----- Source data -----

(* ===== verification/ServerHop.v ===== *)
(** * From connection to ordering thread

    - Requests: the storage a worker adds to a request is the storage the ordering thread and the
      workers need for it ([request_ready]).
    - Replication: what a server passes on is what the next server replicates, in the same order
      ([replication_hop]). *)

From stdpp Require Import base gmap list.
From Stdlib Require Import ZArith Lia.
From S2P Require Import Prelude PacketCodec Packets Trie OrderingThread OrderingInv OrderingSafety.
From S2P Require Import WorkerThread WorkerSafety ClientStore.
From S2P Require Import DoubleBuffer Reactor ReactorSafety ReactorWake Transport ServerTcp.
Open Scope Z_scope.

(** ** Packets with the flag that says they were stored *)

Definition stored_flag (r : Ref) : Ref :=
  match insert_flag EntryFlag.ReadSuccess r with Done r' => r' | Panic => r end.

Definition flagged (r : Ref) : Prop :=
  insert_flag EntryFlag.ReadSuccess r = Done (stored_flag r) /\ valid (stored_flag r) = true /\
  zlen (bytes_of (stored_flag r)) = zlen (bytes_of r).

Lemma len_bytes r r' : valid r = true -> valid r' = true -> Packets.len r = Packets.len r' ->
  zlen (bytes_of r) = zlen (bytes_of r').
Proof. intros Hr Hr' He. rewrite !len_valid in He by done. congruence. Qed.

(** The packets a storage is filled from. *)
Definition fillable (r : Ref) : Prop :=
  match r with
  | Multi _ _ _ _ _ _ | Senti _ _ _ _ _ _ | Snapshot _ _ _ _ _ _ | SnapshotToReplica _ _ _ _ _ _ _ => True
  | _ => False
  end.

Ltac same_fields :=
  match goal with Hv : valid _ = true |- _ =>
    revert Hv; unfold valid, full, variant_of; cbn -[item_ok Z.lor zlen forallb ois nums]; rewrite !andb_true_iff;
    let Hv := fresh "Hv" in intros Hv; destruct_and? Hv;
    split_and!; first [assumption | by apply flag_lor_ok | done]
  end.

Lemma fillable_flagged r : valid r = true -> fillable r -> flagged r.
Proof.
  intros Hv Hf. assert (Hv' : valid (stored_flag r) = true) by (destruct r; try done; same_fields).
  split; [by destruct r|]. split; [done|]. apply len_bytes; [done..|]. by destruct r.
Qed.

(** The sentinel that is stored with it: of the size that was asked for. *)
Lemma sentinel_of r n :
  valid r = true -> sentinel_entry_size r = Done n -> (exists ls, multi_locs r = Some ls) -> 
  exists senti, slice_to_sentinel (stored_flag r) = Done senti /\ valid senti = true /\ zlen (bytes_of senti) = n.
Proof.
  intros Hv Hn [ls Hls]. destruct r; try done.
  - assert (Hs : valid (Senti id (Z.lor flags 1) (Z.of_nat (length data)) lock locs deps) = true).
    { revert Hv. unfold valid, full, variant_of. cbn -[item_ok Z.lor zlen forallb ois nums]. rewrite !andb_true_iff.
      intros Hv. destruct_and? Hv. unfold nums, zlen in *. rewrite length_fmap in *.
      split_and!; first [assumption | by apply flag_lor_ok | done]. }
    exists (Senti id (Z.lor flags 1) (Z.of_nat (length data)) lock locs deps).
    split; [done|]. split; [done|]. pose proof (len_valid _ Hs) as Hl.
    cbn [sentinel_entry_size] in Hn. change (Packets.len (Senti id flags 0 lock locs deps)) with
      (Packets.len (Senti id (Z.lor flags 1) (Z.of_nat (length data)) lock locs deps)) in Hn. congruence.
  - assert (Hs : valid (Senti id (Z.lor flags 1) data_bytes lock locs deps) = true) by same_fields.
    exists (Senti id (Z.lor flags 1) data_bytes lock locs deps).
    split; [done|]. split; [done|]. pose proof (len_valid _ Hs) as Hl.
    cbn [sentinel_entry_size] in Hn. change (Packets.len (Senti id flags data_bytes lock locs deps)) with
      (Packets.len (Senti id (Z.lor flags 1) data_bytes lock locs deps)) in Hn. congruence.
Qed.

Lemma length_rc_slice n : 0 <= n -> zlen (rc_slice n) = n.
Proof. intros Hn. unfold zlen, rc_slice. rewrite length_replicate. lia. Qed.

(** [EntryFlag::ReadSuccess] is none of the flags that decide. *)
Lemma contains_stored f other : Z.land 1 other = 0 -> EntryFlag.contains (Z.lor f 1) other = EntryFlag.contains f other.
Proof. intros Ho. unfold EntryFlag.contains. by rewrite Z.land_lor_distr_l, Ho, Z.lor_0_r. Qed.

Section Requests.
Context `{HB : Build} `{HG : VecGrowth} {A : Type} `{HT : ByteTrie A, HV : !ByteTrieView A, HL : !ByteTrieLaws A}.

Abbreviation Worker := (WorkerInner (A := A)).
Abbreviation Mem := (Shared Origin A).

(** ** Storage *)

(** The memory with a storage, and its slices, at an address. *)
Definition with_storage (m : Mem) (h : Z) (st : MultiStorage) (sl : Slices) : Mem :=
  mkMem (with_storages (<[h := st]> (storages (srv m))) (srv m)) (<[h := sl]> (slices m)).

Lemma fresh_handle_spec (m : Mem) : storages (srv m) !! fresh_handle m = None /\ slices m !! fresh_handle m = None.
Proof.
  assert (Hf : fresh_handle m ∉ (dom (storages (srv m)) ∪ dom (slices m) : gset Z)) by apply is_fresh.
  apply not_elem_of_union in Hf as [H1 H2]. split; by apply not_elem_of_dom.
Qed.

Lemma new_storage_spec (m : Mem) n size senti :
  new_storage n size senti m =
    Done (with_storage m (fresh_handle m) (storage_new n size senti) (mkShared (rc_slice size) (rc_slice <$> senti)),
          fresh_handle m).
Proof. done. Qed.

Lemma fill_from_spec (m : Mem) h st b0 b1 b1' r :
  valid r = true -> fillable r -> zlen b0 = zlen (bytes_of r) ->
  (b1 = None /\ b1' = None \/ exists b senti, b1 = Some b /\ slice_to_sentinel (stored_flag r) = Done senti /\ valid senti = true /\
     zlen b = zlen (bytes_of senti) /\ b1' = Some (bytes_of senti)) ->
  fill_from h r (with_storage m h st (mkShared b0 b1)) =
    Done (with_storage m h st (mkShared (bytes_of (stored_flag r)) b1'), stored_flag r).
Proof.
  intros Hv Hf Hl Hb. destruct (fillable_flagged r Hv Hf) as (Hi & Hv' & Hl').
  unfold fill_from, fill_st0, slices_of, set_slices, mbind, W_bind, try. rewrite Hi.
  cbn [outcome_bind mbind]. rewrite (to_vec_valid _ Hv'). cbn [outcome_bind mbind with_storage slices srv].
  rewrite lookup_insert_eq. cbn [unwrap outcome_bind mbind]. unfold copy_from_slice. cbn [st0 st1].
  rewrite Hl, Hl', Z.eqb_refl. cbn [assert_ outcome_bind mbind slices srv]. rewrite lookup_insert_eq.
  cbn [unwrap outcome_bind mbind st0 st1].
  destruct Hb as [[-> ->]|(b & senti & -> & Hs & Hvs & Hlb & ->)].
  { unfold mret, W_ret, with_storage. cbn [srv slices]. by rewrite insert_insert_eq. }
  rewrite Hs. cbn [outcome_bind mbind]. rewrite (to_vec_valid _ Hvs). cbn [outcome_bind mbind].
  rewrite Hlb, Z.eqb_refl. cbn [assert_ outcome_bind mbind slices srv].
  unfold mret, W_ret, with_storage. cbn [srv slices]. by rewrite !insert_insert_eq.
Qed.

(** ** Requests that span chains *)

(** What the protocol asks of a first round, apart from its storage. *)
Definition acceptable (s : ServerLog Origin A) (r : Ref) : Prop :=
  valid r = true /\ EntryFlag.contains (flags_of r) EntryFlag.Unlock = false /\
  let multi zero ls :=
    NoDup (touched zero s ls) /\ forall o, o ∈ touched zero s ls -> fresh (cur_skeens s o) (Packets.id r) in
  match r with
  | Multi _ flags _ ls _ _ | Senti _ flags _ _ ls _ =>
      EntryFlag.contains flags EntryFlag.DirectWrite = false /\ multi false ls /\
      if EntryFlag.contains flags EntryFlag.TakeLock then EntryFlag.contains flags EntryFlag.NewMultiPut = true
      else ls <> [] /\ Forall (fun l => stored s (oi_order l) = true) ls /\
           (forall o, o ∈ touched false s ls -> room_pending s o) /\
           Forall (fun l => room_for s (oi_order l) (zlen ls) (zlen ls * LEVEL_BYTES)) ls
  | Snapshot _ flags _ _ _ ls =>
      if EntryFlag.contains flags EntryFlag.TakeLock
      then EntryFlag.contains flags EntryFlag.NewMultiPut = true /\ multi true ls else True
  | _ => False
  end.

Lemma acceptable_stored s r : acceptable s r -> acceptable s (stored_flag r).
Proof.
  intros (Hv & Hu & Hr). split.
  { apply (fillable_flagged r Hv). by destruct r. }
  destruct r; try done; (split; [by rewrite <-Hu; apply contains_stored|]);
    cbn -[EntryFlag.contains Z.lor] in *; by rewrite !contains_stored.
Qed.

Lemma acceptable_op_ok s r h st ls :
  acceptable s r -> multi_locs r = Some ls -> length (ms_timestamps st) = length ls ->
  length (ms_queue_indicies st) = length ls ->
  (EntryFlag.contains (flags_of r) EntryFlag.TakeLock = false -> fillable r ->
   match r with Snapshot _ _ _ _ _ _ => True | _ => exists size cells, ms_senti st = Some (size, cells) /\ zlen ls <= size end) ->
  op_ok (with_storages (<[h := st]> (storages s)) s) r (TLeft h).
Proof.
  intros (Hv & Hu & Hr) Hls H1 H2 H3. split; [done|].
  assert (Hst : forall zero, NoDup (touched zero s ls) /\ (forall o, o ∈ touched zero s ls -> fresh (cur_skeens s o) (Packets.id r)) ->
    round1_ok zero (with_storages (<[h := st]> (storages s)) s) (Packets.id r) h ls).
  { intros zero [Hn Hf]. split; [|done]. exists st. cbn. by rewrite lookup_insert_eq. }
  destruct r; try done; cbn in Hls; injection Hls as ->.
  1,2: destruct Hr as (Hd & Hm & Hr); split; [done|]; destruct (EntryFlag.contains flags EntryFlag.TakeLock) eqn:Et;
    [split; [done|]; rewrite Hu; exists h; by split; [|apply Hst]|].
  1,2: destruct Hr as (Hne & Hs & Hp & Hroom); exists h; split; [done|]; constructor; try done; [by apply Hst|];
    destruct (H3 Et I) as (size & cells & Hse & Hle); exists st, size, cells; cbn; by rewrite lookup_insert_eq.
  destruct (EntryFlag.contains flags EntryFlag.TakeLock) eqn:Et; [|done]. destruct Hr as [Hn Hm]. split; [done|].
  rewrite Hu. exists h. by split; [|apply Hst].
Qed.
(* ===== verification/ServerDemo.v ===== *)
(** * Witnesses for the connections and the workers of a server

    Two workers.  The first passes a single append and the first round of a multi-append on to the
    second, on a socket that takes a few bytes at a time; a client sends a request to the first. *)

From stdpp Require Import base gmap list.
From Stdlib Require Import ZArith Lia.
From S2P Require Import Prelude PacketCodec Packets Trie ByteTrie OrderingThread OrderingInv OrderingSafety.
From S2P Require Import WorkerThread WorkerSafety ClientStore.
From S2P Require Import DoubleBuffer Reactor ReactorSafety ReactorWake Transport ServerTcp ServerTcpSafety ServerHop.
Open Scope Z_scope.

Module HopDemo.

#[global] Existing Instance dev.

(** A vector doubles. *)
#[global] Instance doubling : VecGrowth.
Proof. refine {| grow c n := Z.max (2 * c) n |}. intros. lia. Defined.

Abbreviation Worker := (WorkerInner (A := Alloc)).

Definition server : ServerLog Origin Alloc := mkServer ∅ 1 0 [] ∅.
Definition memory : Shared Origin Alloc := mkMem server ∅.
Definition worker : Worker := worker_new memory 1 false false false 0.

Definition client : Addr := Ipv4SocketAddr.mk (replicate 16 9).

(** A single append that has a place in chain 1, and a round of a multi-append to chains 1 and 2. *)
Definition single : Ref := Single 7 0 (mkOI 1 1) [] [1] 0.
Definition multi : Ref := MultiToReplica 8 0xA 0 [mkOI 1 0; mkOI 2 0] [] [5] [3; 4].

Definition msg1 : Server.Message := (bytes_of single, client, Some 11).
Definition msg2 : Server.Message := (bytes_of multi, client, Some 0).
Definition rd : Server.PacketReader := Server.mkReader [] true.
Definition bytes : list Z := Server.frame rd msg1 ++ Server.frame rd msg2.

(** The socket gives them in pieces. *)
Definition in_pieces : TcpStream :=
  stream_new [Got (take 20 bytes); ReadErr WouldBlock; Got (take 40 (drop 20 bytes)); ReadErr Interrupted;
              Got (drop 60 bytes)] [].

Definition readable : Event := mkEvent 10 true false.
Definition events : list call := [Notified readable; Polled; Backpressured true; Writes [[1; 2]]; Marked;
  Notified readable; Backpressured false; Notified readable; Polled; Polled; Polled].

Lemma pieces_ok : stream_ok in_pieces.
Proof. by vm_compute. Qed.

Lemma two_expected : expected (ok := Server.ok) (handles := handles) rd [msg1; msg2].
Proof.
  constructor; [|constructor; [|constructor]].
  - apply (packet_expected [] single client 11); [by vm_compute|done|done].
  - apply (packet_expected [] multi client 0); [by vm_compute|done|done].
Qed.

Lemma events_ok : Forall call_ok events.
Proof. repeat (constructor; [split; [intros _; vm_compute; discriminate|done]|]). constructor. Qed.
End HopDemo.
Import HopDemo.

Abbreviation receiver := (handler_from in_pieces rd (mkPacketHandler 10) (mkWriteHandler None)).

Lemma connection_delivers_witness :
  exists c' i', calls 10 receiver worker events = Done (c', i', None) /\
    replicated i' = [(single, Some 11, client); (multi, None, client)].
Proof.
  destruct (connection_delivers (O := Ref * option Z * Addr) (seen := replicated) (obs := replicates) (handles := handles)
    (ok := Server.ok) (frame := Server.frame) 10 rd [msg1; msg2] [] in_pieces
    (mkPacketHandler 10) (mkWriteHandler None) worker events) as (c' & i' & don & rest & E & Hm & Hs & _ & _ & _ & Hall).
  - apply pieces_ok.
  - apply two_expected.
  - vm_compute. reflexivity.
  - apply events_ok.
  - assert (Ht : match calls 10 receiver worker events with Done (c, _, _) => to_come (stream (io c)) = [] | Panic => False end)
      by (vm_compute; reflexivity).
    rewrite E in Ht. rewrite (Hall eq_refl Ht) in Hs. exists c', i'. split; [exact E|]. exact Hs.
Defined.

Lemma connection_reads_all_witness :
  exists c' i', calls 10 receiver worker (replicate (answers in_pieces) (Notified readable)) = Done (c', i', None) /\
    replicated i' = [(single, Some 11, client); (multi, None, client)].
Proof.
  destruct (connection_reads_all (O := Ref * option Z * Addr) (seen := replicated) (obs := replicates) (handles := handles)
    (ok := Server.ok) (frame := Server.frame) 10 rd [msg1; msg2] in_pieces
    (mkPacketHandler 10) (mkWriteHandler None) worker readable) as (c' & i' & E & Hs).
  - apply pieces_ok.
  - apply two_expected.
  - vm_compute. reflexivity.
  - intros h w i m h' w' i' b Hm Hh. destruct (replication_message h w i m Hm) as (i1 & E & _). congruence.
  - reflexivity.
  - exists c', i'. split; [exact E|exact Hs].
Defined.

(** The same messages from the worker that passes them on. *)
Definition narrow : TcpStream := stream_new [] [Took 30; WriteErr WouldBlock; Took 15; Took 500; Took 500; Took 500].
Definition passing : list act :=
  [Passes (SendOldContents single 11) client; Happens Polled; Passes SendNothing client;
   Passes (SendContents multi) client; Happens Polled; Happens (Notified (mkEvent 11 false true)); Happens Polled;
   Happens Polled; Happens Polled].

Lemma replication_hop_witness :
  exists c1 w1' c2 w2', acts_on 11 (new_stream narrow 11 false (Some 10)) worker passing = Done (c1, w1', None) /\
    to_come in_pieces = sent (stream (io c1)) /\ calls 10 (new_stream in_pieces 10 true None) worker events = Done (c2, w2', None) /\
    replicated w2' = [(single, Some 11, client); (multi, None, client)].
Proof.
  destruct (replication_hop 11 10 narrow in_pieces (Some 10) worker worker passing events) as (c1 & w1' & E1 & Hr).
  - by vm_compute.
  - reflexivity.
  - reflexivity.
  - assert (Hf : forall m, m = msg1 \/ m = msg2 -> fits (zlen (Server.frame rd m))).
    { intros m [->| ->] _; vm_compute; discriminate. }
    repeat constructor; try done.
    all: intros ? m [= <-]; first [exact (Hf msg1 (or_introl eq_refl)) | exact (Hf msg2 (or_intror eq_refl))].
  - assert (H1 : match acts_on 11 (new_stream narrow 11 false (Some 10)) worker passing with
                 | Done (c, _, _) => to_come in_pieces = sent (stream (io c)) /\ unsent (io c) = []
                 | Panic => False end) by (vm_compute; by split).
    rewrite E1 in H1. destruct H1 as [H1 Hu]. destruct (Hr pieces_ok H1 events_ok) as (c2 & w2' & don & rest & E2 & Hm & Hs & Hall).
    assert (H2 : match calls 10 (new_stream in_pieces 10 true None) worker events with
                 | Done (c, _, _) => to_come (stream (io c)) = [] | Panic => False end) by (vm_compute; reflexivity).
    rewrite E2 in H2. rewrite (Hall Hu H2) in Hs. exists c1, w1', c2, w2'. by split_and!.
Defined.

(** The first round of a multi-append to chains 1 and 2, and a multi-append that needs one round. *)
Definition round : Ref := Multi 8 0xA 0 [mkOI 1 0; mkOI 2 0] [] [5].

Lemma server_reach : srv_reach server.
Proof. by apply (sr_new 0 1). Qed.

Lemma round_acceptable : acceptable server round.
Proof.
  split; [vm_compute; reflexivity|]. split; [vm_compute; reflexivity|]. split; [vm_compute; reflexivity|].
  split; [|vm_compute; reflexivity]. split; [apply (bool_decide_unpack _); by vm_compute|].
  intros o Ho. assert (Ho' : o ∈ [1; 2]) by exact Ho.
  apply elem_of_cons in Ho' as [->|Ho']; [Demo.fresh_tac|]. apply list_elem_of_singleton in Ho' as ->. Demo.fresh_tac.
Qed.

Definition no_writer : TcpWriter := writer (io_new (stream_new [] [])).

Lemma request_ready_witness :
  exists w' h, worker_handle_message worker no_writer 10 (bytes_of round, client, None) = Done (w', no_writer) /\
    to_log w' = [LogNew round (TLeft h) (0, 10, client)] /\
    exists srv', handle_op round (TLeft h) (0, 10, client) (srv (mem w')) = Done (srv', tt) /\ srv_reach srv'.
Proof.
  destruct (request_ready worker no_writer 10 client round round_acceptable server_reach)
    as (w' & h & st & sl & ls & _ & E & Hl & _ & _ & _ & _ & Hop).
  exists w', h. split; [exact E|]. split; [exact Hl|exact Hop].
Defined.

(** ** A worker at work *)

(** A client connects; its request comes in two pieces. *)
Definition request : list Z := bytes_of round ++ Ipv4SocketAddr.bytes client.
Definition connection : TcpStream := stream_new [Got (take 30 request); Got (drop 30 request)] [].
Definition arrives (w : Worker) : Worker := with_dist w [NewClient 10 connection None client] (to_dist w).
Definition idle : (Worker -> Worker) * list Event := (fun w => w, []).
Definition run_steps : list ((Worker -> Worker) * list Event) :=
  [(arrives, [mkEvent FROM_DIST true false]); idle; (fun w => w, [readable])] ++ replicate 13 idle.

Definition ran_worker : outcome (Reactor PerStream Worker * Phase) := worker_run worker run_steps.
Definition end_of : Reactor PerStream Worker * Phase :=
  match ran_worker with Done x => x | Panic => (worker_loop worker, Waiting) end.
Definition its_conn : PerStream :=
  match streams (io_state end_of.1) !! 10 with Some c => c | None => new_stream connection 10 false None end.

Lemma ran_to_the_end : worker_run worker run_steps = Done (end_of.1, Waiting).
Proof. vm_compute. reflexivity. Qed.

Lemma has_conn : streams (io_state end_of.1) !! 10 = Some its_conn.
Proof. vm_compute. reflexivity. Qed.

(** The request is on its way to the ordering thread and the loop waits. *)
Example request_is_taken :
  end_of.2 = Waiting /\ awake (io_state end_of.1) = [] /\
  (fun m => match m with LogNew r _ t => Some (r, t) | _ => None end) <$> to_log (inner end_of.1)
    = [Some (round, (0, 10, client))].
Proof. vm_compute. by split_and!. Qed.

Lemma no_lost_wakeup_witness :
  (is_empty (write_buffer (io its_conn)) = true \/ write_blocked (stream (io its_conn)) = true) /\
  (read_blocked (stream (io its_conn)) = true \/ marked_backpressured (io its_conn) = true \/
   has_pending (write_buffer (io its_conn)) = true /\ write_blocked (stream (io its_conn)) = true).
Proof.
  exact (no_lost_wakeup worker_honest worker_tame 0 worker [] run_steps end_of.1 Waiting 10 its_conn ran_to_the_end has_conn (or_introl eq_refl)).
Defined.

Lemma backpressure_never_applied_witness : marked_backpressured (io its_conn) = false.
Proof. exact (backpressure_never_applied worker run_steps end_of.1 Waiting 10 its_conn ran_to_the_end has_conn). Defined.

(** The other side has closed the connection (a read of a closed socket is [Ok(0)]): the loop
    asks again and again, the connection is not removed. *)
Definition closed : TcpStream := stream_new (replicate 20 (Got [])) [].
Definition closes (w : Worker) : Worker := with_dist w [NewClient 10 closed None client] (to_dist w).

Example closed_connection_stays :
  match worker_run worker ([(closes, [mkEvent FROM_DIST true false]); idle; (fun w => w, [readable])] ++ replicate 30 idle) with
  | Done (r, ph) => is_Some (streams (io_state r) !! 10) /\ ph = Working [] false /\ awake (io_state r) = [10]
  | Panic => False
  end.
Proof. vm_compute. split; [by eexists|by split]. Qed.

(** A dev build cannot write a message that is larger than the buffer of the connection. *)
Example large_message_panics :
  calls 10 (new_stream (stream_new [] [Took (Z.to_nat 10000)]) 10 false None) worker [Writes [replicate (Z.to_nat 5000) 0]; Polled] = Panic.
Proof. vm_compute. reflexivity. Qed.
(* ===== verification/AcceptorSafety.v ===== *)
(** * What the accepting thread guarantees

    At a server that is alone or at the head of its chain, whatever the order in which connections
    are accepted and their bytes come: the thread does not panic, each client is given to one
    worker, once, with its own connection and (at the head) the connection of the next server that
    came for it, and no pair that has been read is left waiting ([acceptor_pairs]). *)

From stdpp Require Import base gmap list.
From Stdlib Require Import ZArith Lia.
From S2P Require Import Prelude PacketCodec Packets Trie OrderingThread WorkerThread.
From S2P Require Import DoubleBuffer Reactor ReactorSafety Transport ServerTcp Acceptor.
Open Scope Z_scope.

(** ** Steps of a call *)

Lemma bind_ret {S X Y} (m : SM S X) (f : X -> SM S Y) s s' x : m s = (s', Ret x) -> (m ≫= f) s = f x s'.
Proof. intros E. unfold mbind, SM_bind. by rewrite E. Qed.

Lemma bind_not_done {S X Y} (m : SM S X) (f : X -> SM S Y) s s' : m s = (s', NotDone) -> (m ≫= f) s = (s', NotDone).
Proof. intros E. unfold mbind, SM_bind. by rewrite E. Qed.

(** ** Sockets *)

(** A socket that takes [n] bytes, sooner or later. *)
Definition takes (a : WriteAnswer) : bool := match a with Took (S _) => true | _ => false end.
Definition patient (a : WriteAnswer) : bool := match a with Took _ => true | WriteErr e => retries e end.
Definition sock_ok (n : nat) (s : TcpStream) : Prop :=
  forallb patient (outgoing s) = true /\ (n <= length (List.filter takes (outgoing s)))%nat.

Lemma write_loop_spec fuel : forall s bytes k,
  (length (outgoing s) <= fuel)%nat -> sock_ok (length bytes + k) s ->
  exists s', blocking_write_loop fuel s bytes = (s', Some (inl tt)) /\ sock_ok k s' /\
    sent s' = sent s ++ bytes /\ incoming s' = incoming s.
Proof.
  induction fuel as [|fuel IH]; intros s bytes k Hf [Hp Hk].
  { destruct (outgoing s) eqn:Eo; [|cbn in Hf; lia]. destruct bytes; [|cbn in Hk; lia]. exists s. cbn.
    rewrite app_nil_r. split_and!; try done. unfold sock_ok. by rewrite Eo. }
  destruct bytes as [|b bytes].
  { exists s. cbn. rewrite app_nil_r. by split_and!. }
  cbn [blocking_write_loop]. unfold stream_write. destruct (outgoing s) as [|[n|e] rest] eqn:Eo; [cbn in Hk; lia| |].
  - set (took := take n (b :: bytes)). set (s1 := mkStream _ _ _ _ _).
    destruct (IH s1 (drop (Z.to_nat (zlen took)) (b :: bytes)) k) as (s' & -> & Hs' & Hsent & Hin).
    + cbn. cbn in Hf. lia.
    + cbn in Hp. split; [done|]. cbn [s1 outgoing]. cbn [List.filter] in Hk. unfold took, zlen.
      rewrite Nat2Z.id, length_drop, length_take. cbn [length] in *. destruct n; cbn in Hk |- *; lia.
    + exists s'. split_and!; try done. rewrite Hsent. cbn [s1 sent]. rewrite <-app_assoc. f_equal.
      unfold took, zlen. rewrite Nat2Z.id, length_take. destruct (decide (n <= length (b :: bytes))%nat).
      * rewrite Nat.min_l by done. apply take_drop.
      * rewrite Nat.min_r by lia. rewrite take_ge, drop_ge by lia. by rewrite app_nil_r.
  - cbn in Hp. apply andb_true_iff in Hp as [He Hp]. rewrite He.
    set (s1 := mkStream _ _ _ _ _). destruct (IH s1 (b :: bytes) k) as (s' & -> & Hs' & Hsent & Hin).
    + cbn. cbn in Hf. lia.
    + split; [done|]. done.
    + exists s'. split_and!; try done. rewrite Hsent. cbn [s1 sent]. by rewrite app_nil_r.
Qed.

-----

» **Task details**
Look above for the line containing "unsent (io c) = []" and the line containing "Definition no_writer : TcpWriter". Transcribe both, with the lines between them, exactly.

» **Response to this task**
                 | Done (c, _, _) => to_come in_pieces = sent (stream (io c)) /\ unsent (io c) = []
                 | Panic => False end) by (vm_compute; by split).
    rewrite E1 in H1. destruct H1 as [H1 Hu]. destruct (Hr pieces_ok H1 events_ok) as (c2 & w2' & don & rest & E2 & Hm & Hs & Hall).
    assert (H2 : match calls 10 (new_stream in_pieces 10 true None) worker events with
                 | Done (c, _, _) => to_come (stream (io c)) = [] | Panic => False end) by (vm_compute; reflexivity).
    rewrite E2 in H2. rewrite (Hall Hu H2) in Hs. exists c1, w1', c2, w2'. by split_and!.
Defined.

(** The first round of a multi-append to chains 1 and 2, and a multi-append that needs one round. *)
Definition round : Ref := Multi 8 0xA 0 [mkOI 1 0; mkOI 2 0] [] [5].

Lemma server_reach : srv_reach server.
Proof. by apply (sr_new 0 1). Qed.

Lemma round_acceptable : acceptable server round.
Proof.
  split; [vm_compute; reflexivity|]. split; [vm_compute; reflexivity|]. split; [vm_compute; reflexivity|].
  split; [|vm_compute; reflexivity]. split; [apply (bool_decide_unpack _); by vm_compute|].
  intros o Ho. assert (Ho' : o ∈ [1; 2]) by exact Ho.
  apply elem_of_cons in Ho' as [->|Ho']; [Demo.fresh_tac|]. apply list_elem_of_singleton in Ho' as ->. Demo.fresh_tac.
Qed.

Definition no_writer : TcpWriter := writer (io_new (stream_new [] [])).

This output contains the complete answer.